▶ _Dataset records_:
(** X9: every opacity a callback writes is in [0,1], and every vertical
    offset it writes is between 0 and 10 px, for any progress value. *)
Theorem written_styles_bounded (s : PinnedSection) (p : Q) (d : Dom s)
    (i : nat) (el' : Style) :
  targets s (sectionOnUpdate s p d) !! i = Some (Some el') ->
  0 <= style_opacity el' <= 1 /\
  (s <> AIGeneratedVisuals ->
   exists y, style_transform el' = Some (translateY y) /\ 0 <= y <= 10).
Proof.
  intros H. pose proof (phaseOpacity_unit_interval p) as Hr.
  split.
  - destruct (section_written_opacity s p d i el' H) as ([|] & -> & _); lra.
  - intros Hs. destruct s; cbn in H; try congruence.
    + apply lookup_singleton_Some in H as [_ H].
      destruct (single_written p d el' (or_introl H)) as (_ & _ & ->).
      eexists. split; [reflexivity | lra].
    + apply lookup_singleton_Some in H as [_ H].
      destruct (single_written p d el' (or_intror H)) as (_ & _ & ->).
      eexists. split; [reflexivity | lra].
    + apply storyOnUpdate_written in H as (_ & _ & ->).
      destruct (Z.eqb _ _); eexists; (split; [reflexivity | lra]).
    + apply craftOnUpdate_written in H as (_ & _ & ->).
      destruct (Z.eqb _ _); eexists; (split; [reflexivity | lra]).
Qed.

Lemma written_styles_bounded_witness :
  exists el',
    PinnedHero_onUpdate 0.1 (Some hiddenStyle) = Some el' /\
    0 <= style_opacity el' <= 1.
Proof.
  eexists. split; [reflexivity |].
  apply (written_styles_bounded Hero 0.1 (Some hiddenStyle) 0). reflexivity.
Defined.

▶ _Your goal_: Which lines of the material contain the string "apply"? List each of them.

▶ _Final answer_:
    + apply lookup_singleton_Some in H as [_ H].
    + apply lookup_singleton_Some in H as [_ H].
    + apply storyOnUpdate_written in H as (_ & _ & ->).
    + apply craftOnUpdate_written in H as (_ & _ & ->).
  apply (written_styles_bounded Hero 0.1 (Some hiddenStyle) 0). reflexivity.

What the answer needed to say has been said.